Hunt for Supernova Origins

Astronomers have long realized that some supernovae, dubbed Type Ia, involve binary-star systems containing at least one white dwarf. When the white dwarf accumulates enough matter to push it past 1.4 solar masses (the Chandrasekhar limit), it destroys itself in a powerful explosion that can briefly outshine its host galaxy.

Astronomers think that this supernova remnant, SNR 0104, is the remains of a Type Ia supernova.
This image comes from NASA's Chandra X-ray Observatory, and shows a supernova remnant called SNR 0104. The remnant is in the Small Magellanic Cloud, a small galaxy near the Milky Way. Astronomers think that SNR 0104 is the remains of a Type Ia supernova.
X-ray (NASA / CXC / Penn State / S. Park & J. Lee); IR (NASA-JPL / Caltech)
But the nature of the companion star has remained a mystery. Are they normal (main-sequence) stars like our Sun? Or are they white dwarfs, each pair spiraling ever closer until they collide?

Now, a team led by Assaf Sternberg and Avishay Gal-Yam (Weizmann Institute of Science, Israel) concludes that a main-sequence star must be involved, at least some of the time.

They reason that if the white dwarf's companion were a normal or giant star, the surrounding interstellar space should be filled with gas blown off that star before the white dwarf explodes. When the supernova occurs, a strong pulse of light and energy would pass through the previously shed gas and create telltale spectral signatures.

The observers studied the spectra of 46 supernovae in nearby spiral galaxies using the spectrometers on the Keck and Magellan telescopes. Of those supernovae, 35 were Type Ia and 11 were of the Type II variety (involving the explosion of a single massive star). They scanned these spectra for sodium, an element with strong spectral lines commonly found in interstellar space. They also searched for blueshifting of the sodium lines, indicating gas moving outward from the system toward Earth, and found that their supernovae sample did, in fact, show signs of matter moving quickly in the observers' direction.

This image shows the evolution of a Type Ia supernova.
This image shows the evolution of a Type Ia supernova.
NASA, ESA and A. Field (STScI)
All of the evidence pointed toward a binary system with one white dwarf and one normal star. If the examined supernovae had resulted from the merger of two white dwarfs, the gas blown off from the stars would have dissipated long ago, and would not have been visible to astronomers. And a Type II supernova would not have produced the same kind of spectral signature. "You would expect blueshifted sodium in Type II supernovae, but it should have different properties than what you would expect from a Type Ia explosion," says Sternberg.

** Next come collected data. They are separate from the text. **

(* ===== verification/UfosInit.v ===== *)
(** * ufos: starting the storage

    [init] on a new store and on a restart. *)

From Stdlib Require Import Sorted.
From S2P Require Import Prelude RustStr Bytes UfosCursor UfosDbTypes.
From S2P Require Import UfosStoreTypes UfosBatch UfosFjallApi UfosStorage UfosRollup.
From S2P Require Import UfosBackground UfosInsert.
Import Db Store Batch FjallStore Background Insert.

Module Init.
Section Init.
Context `{FL : FjallLaws} `{LL : LsmTreeLaws} `{AL : AtriumLaws} `{BL : BincodeStrLaws}.
Context `{SketchOps, Bincode2 CommitCounts, Bincode2 RecordLocationMeta, Bincode2 Sketch, Bincode2 SketchSecretPrefix}.
Context `{!Bincode2Laws CommitCounts, !Bincode2Laws RecordLocationMeta, !Bincode2Laws Sketch}.

(** A secret is sixteen bytes. *)
#[global] Instance secret_wf : WellFormed SketchSecretPrefix := λ s, String.length (secret_bytes s) = 16.
Context `{!Bincode2Laws SketchSecretPrefix}.
#[global] Instance secret_prefix_codec : PrefixCodec SketchSecretPrefix.
Proof. intros x Hx. by apply bincode_codec. Qed.

Definition fresh (d : Keyspace) : Prop := ∀ p k, fj_get d p k = None.

(** The fixed keys of the global partition. *)
Lemma static_get K K' d v :
  fj_get (fj_commit d [FjInsert GLOBAL (static_bytes K) v]) GLOBAL (static_bytes K') =
  if decide (K = K') then Some v else fj_get d GLOBAL (static_bytes K').
Proof.
  rewrite fj_get_commit by auto with microcosm. unfold fj_applies. simpl.
  destruct (decide (K = K')) as [->|Hne]; [by rewrite decide_True|]. rewrite decide_False; [done|].
  intros [_ E]. apply Hne. unfold static_bytes in E. clear Hne. revert K' E. induction K as [|c K IH]; intros [|c' K'] E; simpl in E; try done.
  - rewrite str_app_nil_l, str_app_cons in E. injection E as _ E. by destruct K'.
  - rewrite str_app_cons, str_app_nil_l in E. injection E as _ E. by destruct K.
  - rewrite !str_app_cons in E. injection E as -> E. f_equal. by apply IH.
Qed.

Lemma static_other K d v p k : p ≠ GLOBAL → fj_get (fj_commit d [FjInsert GLOBAL (static_bytes K) v]) p k = fj_get d p k.
Proof.
  intros Hp. rewrite fj_get_commit by auto with microcosm. unfold fj_applies. simpl.
  rewrite decide_False; [done|]. by intros [E _].
Qed.

Lemma init_static_Ok K d {V} `{DbBytes V} (x : V) v :
  str_contains NUL K = false → fj_get d GLOBAL (static_bytes K) = None → to_db_bytes x = Ok v →
  init_static_neu K d x = Ok (fj_commit d [FjInsert GLOBAL (static_bytes K) v]).
Proof.
  intros HK Hno Hv. unfold init_static_neu. rewrite static_key_Ok by done. cbn [result_bind]. rewrite Hno.
  by rewrite (proj2 (enc_Ok _ _) Hv).
Qed.

(** What the store of a first start holds. *)
Record started (d : Keyspace) (ep : string) (secret : SketchSecretPrefix) : Prop := {
  st_js : fj_get d GLOBAL (static_bytes JetstreamCursorKey) = None;
  st_endpoint : fj_get d GLOBAL (static_bytes JetstreamEndpointKey) = Some ep;
  st_secret : get_static_neu SketchSecretKey d = Ok (Some secret);
  st_rollup : cursor_is d (mkCursor 0);
  st_other p k : p ≠ GLOBAL → fj_get d p k = None
}.

Lemma init_first d ep force secret now :
  fresh d → wf secret → wf now → ∃ d', init d ep force (Some secret) now = Ok (d', None, secret) ∧ started d' ep secret.
Proof.
  intros Hf Hs Hnow. destruct (prefix_codec secret Hs) as (sb & Hsb & _).
  assert (Hst : ∀ K d0, str_contains NUL K = false → fj_get d0 GLOBAL (static_bytes K) = None →
    get_static_neu (V := Cursor) K d0 = Ok None).
  { intros K d0 HK Hno. unfold get_static_neu. rewrite static_key_Ok by done. cbn [result_bind]. by rewrite Hno. }
  unfold init. rewrite Hst by done. cbn [result_bind].
  rewrite (init_static_Ok JetstreamEndpointKey d (mkEndpoint ep) ep) by (done || by apply Hf). cbn [result_bind].
  set (d1 := fj_commit d _).
  rewrite (init_static_Ok SketchSecretKey d1 secret sb); [|done|unfold d1; by rewrite static_get, decide_False by done|done]. cbn [result_bind].
  set (d2 := fj_commit d1 _).
  rewrite (init_static_Ok TakeoffKey d2 now (u64_to_be_bytes (cursor_us now)));
    [|done|unfold d2, d1; rewrite !static_get, !decide_False by done; by apply Hf|done]. cbn [result_bind].
  set (d3 := fj_commit d2 _).
  rewrite (init_static_Ok NewRollupCursorKey d3 (mkCursor 0) (u64_to_be_bytes 0));
    [|done|unfold d3, d2, d1; rewrite !static_get, !decide_False by done; by apply Hf|done]. cbn [result_bind].
  eexists. split; [done|]. unfold d3, d2, d1. constructor.
  - rewrite !static_get, !decide_False by done. apply Hf.
  - rewrite !static_get, !(decide_False (P := _ = JetstreamEndpointKey)) by done. done.
  - unfold get_static_neu. rewrite static_key_Ok by done. cbn [result_bind].
    rewrite !static_get, !(decide_False (P := _ = SketchSecretKey)) by done.
    rewrite decide_True by done. cbn [dec_opt]. by rewrite (dec_codec secret sb Hs Hsb).
  - unfold cursor_is, get_static_neu. rewrite static_key_Ok by done. cbn [result_bind]. rewrite static_get, decide_True by done. done.
  - intros p k Hp. rewrite !static_other by done. apply Hf.
Qed.

Lemma empty_prefix d p pre : (∀ k, fj_get d p k = None) → fj_prefix d p pre = [].
Proof.
  intros Hno. destruct (fj_prefix d p pre) as [|[k v] l] eqn:E; [done|].
  assert (Hin : (k, v) ∈ fj_prefix d p pre) by (rewrite E; by left). apply fj_prefix_spec in Hin as [Hg _]. by rewrite Hno in Hg.
Qed.

Lemma started_inv d ep secret : started d ep secret → rollup_inv d ∧ rollup_low d.
Proof.
  intros Hst. assert (Hl : live_list d = []) by (apply empty_prefix; intros; by apply (st_other _ _ _ Hst)).
  assert (Hq : queue_list d = []) by (apply empty_prefix; intros; by apply (st_other _ _ _ Hst)).
  split.
  - constructor.
    + exists (mkCursor 0). split; [done|]. apply (st_rollup _ _ _ Hst).
    + unfold live_list in Hl. by rewrite Hl.
    + unfold queue_list in Hq. by rewrite Hq.
    + intros n r k v _ _ _. by rewrite (st_other _ _ _ Hst).
    + intros k v _. by rewrite (st_other _ _ _ Hst).
    + intros n r _ _. unfold total, live_total. unfold live_list in Hl. rewrite Hl, add_counts_0_r. unfold rolled_up.
      destruct (rollup_key r _); [|done]. by rewrite (st_other _ _ _ Hst).
  - exists (mkCursor 0). split; [apply (st_rollup _ _ _ Hst)|]. by rewrite Hl, Hq.
Qed.

Lemma started_total d ep secret n r : started d ep secret → total d n r = zero_counts.
Proof.
  intros Hst. unfold total, live_total. rewrite empty_prefix by (intros; by apply (st_other _ _ _ Hst)).
  rewrite add_counts_0_r. unfold rolled_up. destruct (rollup_key r _); [|done]. by rewrite (st_other _ _ _ Hst).
Qed.

(** A batch keeps the endpoint and the secret. *)
Lemma insert_batch_global d b latest :
  batch_wf b → latest_cursor b = Some latest →
  ∃ d', insert_batch d b = Ok d' ∧ get_static_neu JetstreamCursorKey d' = Ok (Some latest) ∧
    ∀ K, K ≠ JetstreamCursorKey → str_contains NUL K = false → fj_get d' GLOBAL (static_bytes K) = fj_get d GLOBAL (static_bytes K).
Proof.
  intros Hwf Hlat. destruct (insert_batch_Ok d b latest Hwf Hlat (latest_not_empty b latest Hlat)) as (ops & new & qops & Hr & Hops & Hnd & Hq).
  eexists. split; [exact Hr|]. split; [by apply (committed_cursor d b latest ops new qops)|].
  intros K HK Hnul. rewrite (committed_global d b latest ops new qops) by done. rewrite decide_False; [done|].
  intros E. apply HK. apply (in_family_unique _ _ (static_bytes K) Hnul); [done|exists ""; by rewrite str_app_nil_r|].
  exists "". by rewrite str_app_nil_r.
Qed.

(** A first start on an empty store succeeds and leaves a store that is
    well formed for the background task, with nothing pending.  Once a batch is
    inserted, a restart on the same endpoint gives back the cursor of that
    batch and the secret of the first start, and changes nothing. *)
Theorem init_then_restart (d : Keyspace) (ep : string) (force : bool) (secret : SketchSecretPrefix) (now : Cursor) :
  fresh d → valid_utf8 ep = true → wf secret → wf now →
  ∃ d', init d ep force (Some secret) now = Ok (d', None, secret) ∧ rollup_inv d' ∧ rollup_low d' ∧
    ∀ b latest, batch_wf b → latest_cursor b = Some latest →
      ∃ d'', insert_batch d' b = Ok d'' ∧
        ∀ force' random' now', init d'' ep force' random' now' = Ok (d'', Some latest, secret).
Proof.
  intros Hf Hep Hs Hnow. destruct (init_first d ep force secret now Hf Hs Hnow) as (d' & Hi & Hst).
  destruct (started_inv d' ep secret Hst) as [Hinv Hlow]. exists d'. split_and!; [done|done|done|].
  intros b latest Hwf Hlat. destruct (insert_batch_global d' b latest Hwf Hlat) as (d'' & Hr & Hcur & Hold).
  exists d''. split; [done|]. intros. unfold init. rewrite Hcur. cbn [result_bind].
  assert (get_static_neu JetstreamEndpointKey (V := JetstreamEndpointValue) d'' = Ok (Some (mkEndpoint ep))) as ->.
  { unfold get_static_neu. rewrite static_key_Ok by done. cbn [result_bind]. rewrite Hold, (st_endpoint _ _ _ Hst) by done.
    cbn [dec_opt]. unfold dec, db_complete. cbn [from_db_bytes endpoint_db_bytes]. rewrite Hep. cbn [result_bind lift_encoding].
    by rewrite decide_False by lia. }
  cbn [result_bind].
  assert (get_static_neu SketchSecretKey (V := SketchSecretPrefix) d'' = Ok (Some secret)) as ->.
  { rewrite <- (st_secret _ _ _ Hst). unfold get_static_neu. rewrite static_key_Ok by done. cbn [result_bind]. by rewrite Hold. }
  cbn [result_bind]. by rewrite decide_True.
Qed.

(** A restart before the first batch refuses to start: without a stream
    cursor the store counts as new, and the endpoint the first start wrote is
    in the way. *)
Theorem init_twice_refused (d : Keyspace) (ep ep' : string) (force force' : bool) (secret : SketchSecretPrefix)
    (random' : option SketchSecretPrefix) (now now' : Cursor) :
  fresh d → wf secret → wf now →
  ∃ d' msg, init d ep force (Some secret) now = Ok (d', None, secret) ∧
    init d' ep' force' random' now' = Err (InitError msg).
Proof.
  intros Hf Hs Hnow. destruct (init_first d ep force secret now Hf Hs Hnow) as (d' & Hi & Hst). exists d'. eexists. split; [done|].
  unfold init. assert (get_static_neu (V := Cursor) JetstreamCursorKey d' = Ok None) as ->.
  { unfold get_static_neu. rewrite static_key_Ok by done. cbn [result_bind]. by rewrite (st_js _ _ _ Hst). }
  cbn [result_bind]. unfold init_static_neu at 1. rewrite static_key_Ok by done. cbn [result_bind].
  by rewrite (st_endpoint _ _ _ Hst).
Qed.

End Init.
End Init.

Could these findings have been the result of a lucky draw? The team explored other possible causes for the blueshifts: randomly moving clouds of gas in the supernovae's host galaxies, outward-blowing galactic winds, and gas being exhaled by massive, short-lived stars. But the astronomers determined that there was only a 2% probability that what they observed was due to chance.

The astronomers have not made an airtight case, however. "I suspect the results are also marginally consistent with zero," says supernova specialist Robert Kirshner (Harvard-Smithsonian Center for Astrophysics). "This is not the fault of the observers — they have a sound approach. Basically, they need to build up the statistics — both for the Type Ia events, where they expect to see the effect, and for other sources (like Type II events) where they do not expect it."

Read more about the paper here.

2 thoughts on “Hunt for Supernova Origins

  1. Peter WilsonPeter Wilson

    "They also searched for blue-shifting of the sodium lines, indicating gas moving outward at high speed from the system toward Earth, and found that their supernovae sample did, in fact, show signs of matter moving quickly in the observers’ direction." When stars swell in their red-giant phase, it’s like an expanding soap bubble; an SN is like a fire-cracker. How do the high speed sodium atoms provide evidence for anything but an explosion?

  2. Assaf Sternberg

    Dear Peter Wilson,

    You are correct, fast moving sodium could imply an explosion. The features we see are of order of a few 10 km/s to 150 km/s. The velocity of the supernova ejecta are of the order of 10,000 km/s, so this material can’t be the ejecta.

    In a nut shell whst we found is slow (I don’t know why S&T had it as fast) material that is consistant with outfllows from a single degenerate system. We give an example of RS Ophiuchi, a recurrent novae system (i.e., a single digenerate system) that exhibits such features.